# Bonds as rate-limiting step in very large simulation?

Dear all:

In some recent simulations of a polymer in ionic liquid, with about 300,000 atoms running on about 150 cores, we’re getting some strange results. For a simulation that has a complete set of partial charges and thus uses k-space methods, we’re seeing the bonded interactions as the rate-limiting step, and by a rather large margin:

Pair time () = 11.2315 (5.60342) Bond time () = 162.37 (81.0069)
Kspce time () = 20.3289 (10.1421) Neigh time () = 0.946642 (0.472284)
Comm time () = 1.04557 (0.521637) Outpt time () = 0.00497484 (0.00248197)
Other time (%) = 4.51216 (2.25113)

However, I can’t think of a logical reason why this should be the case—particularly given the fact that there’s the k-space summation also taking place. Is there any good reason why this should be the case? (Visualization of the system doesn’t reveal any obvious problems, and the simulation has run successfully for several nanoseconds.)

Thanks,

–AEI

I am not qualified to answer, (and I agree that seems odd), but my
unofficial advice would be to try disabling or changing things and see
what happens.

Do you get the same results running on a single core (for a short
time)? (I assume yes.) Cut out the entire "Dihedrals" section of the
data file (disable all dihedrals) and see what happens. Same for the
"Angles" section and the "Impropers" section. (And set the
corresponding dihedral counter at the top of the data file to 0.) You
can use awk to filter out certain lines from any of these sections
which use a certain dihedral type:
awk '{if (\$2 != 14) print \$0}' < AtomsSection.txt > NewAtomsSection.txt

I don't know if that helped at all. Perhaps somebody else has some
better advice. Good luck and tell us what you found.
Andrew

Dear all:

In some recent simulations of a polymer in ionic liquid, with about 300,000
atoms running on about 150 cores, we're getting some strange results. For a
simulation that has a complete set of partial charges and thus uses k-space
methods, we're seeing the bonded interactions as the rate-limiting step, and
by a rather large margin:

Pair time (\) = 11\.2315 \(5\.60342\) Bond time \() = 162.37 (81.0069)
Kspce time (\) = 20\.3289 \(10\.1421\) Neigh time \() = 0.946642 (0.472284)
Comm time (\) = 1\.04557 \(0\.521637\) Outpt time \() = 0.00497484 (0.00248197)
Other time (%) = 4.51216 (2.25113)

However, I can't think of a logical reason why this should be the
case—particularly given the fact that there's the k-space summation also
taking place. Is there any good reason why this should be the case?

a ton of dihedrals?

i've seen something similar with implicit solvent models,
but never to this extreme. dihedral calculations with lots
of sine and cosines can be quite time consuming, if there
are a lot of them. and the neighbor lists are short.
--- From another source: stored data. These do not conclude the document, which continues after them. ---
(** * MIPSEmulator: a shallow embedding of the emulator, codec, scenario
      generator and data assembler, with the properties checked against them.

    Conventions of the embedding.
    - A Go [uint32] is a [Z] in [0, 2^32); every operation that can leave the
      range is followed by [u32] (reduction modulo 2^32), as the hardware does.
    - Go slices are references: a [slice] is [None] (the nil slice) or a
      location in a [Heap] of word arrays.  Copying a [MemoryPage] copies the
      two references, so a cache and the page table share storage, as in Go.
    - Stateful methods of [instance] live in the monad [Run], whose outcomes
      are a value with the new state, a Go runtime panic, or fuel exhaustion
      for the loops that Go writes as [for true]. *)

From Stdlib Require Import ZArith List String Ascii Bool Lia.
From stdpp Require Import base option list gmap strings.

Local Open Scope Z_scope.

(** ** 32-bit words *)

Definition u32 (x : Z) : Z := x mod 2 ^ 32.

(** [int32(x)] for a [uint32] x. *)
Definition toInt32 (x : Z) : Z := if x <? 2 ^ 31 then x else x - 2 ^ 32.

(** [l[i]] on a Go array or slice content; [None] is the out-of-range panic. *)
Definition ix {A : Type} (l : list A) (i : Z) : option A :=
  if i <? 0 then None else l !! Z.to_nat i.

(** [l[i] = v]; [None] is the out-of-range panic. *)
Definition setIx {A : Type} (l : list A) (i : Z) (v : A) : option (list A) :=
  if i <? 0 then None
  else if i <? Z.of_nat (length l) then Some (<[Z.to_nat i := v]> l) else None.
(** * camofox-browser: session/tab manager, reference resolver, snapshot window

    A shallow embedding of the parts of [server.js] and [lib/snapshot.js]
    that carry the invariants of the specification, with the properties of
    the specification stated and settled against that embedding.

    Conventions.
    - A JavaScript string is the list of its UTF-16 code units ([jstring]).
    - A JavaScript [Map] whose iteration order is observable (tab groups,
      groups, reference tables) is an insertion-ordered association list
      ([JsMap]); the [sessions] registry, which is only read by key, is a
      [gmap].
    - Calls into the browser engine are outcomes supplied by an environment
      record, one per request. *)

From Stdlib Require Import ZArith NArith Lia Bool String Ascii.
From Stdlib Require Import DecimalFacts DecimalPos DecimalN.
From stdpp Require Import base option list gmap.

Local Open Scope Z_scope.

(** ** JavaScript strings *)

Module Js.

(** One UTF-16 code unit. *)
Definition char : Type := N.
Definition jstring : Type := list char.

(** A string literal of the source, as code units (ASCII only). *)
Definition lit (s : string) : jstring :=
  List.map N_of_ascii (list_ascii_of_string s).

(** A literal in which each backquote stands for a double quote. *)
Definition litq (s : string) : jstring :=
  List.map (fun c => if N.eqb c 96 then 34%N else c) (lit s).

(** [s.length]. *)
Definition len {A : Type} (s : list A) : Z := Z.of_nat (length s).

(** [s.slice(a, b)] of a string or an array, for integral [a], [b]: negative
    indices count from the end, both ends are clamped into [0, s.length]. *)
Definition slice_index (n i : Z) : Z :=
  if i <? 0 then Z.max (n + i) 0 else Z.min i n.

Definition slice {A : Type} (s : list A) (a b : Z) : list A :=
  let from := slice_index (len s) a in
  let to := slice_index (len s) b in
  take (Z.to_nat (to - from)) (drop (Z.to_nat from) s).

(** [s.slice(a)]. *)
Definition slice_from {A : Type} (s : list A) (a : Z) : list A :=
  slice s a (len s).

(** Decimal numeral of a natural number, as produced by template
    interpolation of a non-negative integer. *)
Fixpoint uint_chars (d : Decimal.uint) : jstring :=
  match d with
  | Decimal.Nil => []
  | Decimal.D0 d => 48%N :: uint_chars d
  | Decimal.D1 d => 49%N :: uint_chars d
  | Decimal.D2 d => 50%N :: uint_chars d
  | Decimal.D3 d => 51%N :: uint_chars d
  | Decimal.D4 d => 52%N :: uint_chars d
  | Decimal.D5 d => 53%N :: uint_chars d
  | Decimal.D6 d => 54%N :: uint_chars d
  | Decimal.D7 d => 55%N :: uint_chars d
  | Decimal.D8 d => 56%N :: uint_chars d
  | Decimal.D9 d => 57%N :: uint_chars d
  end.

Definition nat_chars (n : N) : jstring := uint_chars (N.to_uint n).

(** Template interpolation of an integer. *)
Definition int_chars (z : Z) : jstring :=
  if z <? 0 then 45%N :: nat_chars (Z.to_N (- z)) else nat_chars (Z.to_N z).

End Js.

Import Js.

(** ** JavaScript [Map]: insertion-ordered, keys compared by value *)

Module JsMap.
Section JsMap.
Context {K V : Type} `{EqDecision K}.

Definition t : Type := list (K * V).

Definition empty : t := [].

(** [m.get(k)]; [None] is [undefined]. *)
Fixpoint get (k : K) (m : t) : option V :=
  match m with
  | [] => None
  | (k', v) :: m' => if decide (k' = k) then Some v else get k m'
  end.

(** [m.has(k)]. *)
Definition has (k : K) (m : t) : bool :=
  match get k m with Some _ => true | None => false end.

(** [m.set(k, v)]: an existing key keeps its place, a new key goes last. *)
Fixpoint set (k : K) (v : V) (m : t) : t :=
  match m with
  | [] => [(k, v)]
  | (k', v') :: m' =>
      if decide (k' = k) then (k, v) :: m' else (k', v') :: set k v m'
  end.

(** [m.delete(k)]. *)
Fixpoint delete (k : K) (m : t) : t :=
  match m with
  | [] => []
  | (k', v') :: m' =>
      if decide (k' = k) then m' else (k', v') :: delete k m'
  end.

(** [m.size]. *)
Definition size (m : t) : Z := Z.of_nat (length m).

(** [m.values()], in iteration order. *)
Definition values (m : t) : list V := List.map snd m.

Definition keys (m : t) : list K := List.map fst m.
End JsMap.
Arguments t : clear implicits.
End JsMap.

(** ** lib/snapshot.js: snapshot windowing *)

Module Snapshot.

Definition MAX_SNAPSHOT_CHARS : Z := 80000.
Definition SNAPSHOT_TAIL_CHARS : Z := 5000.

(** The object returned by [windowSnapshot].  The short-text result has no
    [hasMore] and no [nextOffset] property ([None]); [nextOffset] is also
    [None] where the source stores [null]. *)
Record window : Type := Window {
  text : jstring;
  truncated : bool;
  totalChars : Z;
  offset : Z;
  hasMore : option bool;
  nextOffset : option Z
}.

Definition contentBudget : Z :=
  MAX_SNAPSHOT_CHARS - SNAPSHOT_TAIL_CHARS - 200.

(** [yaml.slice(-SNAPSHOT_TAIL_CHARS)]. *)
Definition tailOf (yaml : jstring) : jstring :=
  slice_from yaml (- SNAPSHOT_TAIL_CHARS).

(** [Math.min(Math.max(0, offset), total - SNAPSHOT_TAIL_CHARS)]. *)
Definition clampOffset (total off : Z) : Z :=
  Z.min (Z.max 0 off) (total - SNAPSHOT_TAIL_CHARS).

(** [yaml.slice(clampedOffset, clampedOffset + contentBudget)]. *)
Definition chunkAt (yaml : jstring) (clamped : Z) : jstring :=
  slice yaml clamped (clamped + contentBudget).

Definition marker (more : bool) (chunkEnd total : Z) : jstring :=
  if more then
    lit (String "010" "[... truncated at char ") ++ int_chars chunkEnd
      ++ lit " of " ++ int_chars total
      ++ lit ". Call snapshot with offset=" ++ int_chars chunkEnd
      ++ lit (" to see more. Pagination links below. ...]" ++ String "010" "")
  else lit (String "010" "").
however, it is not immediately obvious how this would happen

would it be possible to have a look at your input data somehow?

axel.

Dear all:

There are sample files and inputs for HPC and GPU versions at:

Apparently, the problem appears to arise in the GPU version only; the HPC version works as expected, with the bonded calculations taking up 1% as much time as in the GPU version.

Thanks,

—AEI

Dear all:

There are sample files and inputs for HPC and GPU versions at:

Apparently, the problem appears to arise in the GPU version only; the HPC
version works as expected, with the bonded calculations taking up 1% as much
time as in the GPU version.

this is a (somewhat) expected behavior.

it works as follows:
the pair style time is only the time that is needed
to set up the GPU code and than this is dispatched
to the GPU and control returns to the CPU, which
then goes on to compute bonds and kspace.
since you also run kspace on the GPU, the
pair kernels have to be waited on until they are
done and apparently that time is mostly accounted

this hints at that you should not run pppm on
the on the GPU but on the CPU instead. pppm
doesn't accelerate as much as non-bonded
(particularly, if you don't use single precision FFTs
(and thus no single precision pppm acceleration).
this way the non-bonded will continue
asynchronously while bonds *and* pppm are
computed on the CPU and the code waits for
the non-bonded forces after pppm is done.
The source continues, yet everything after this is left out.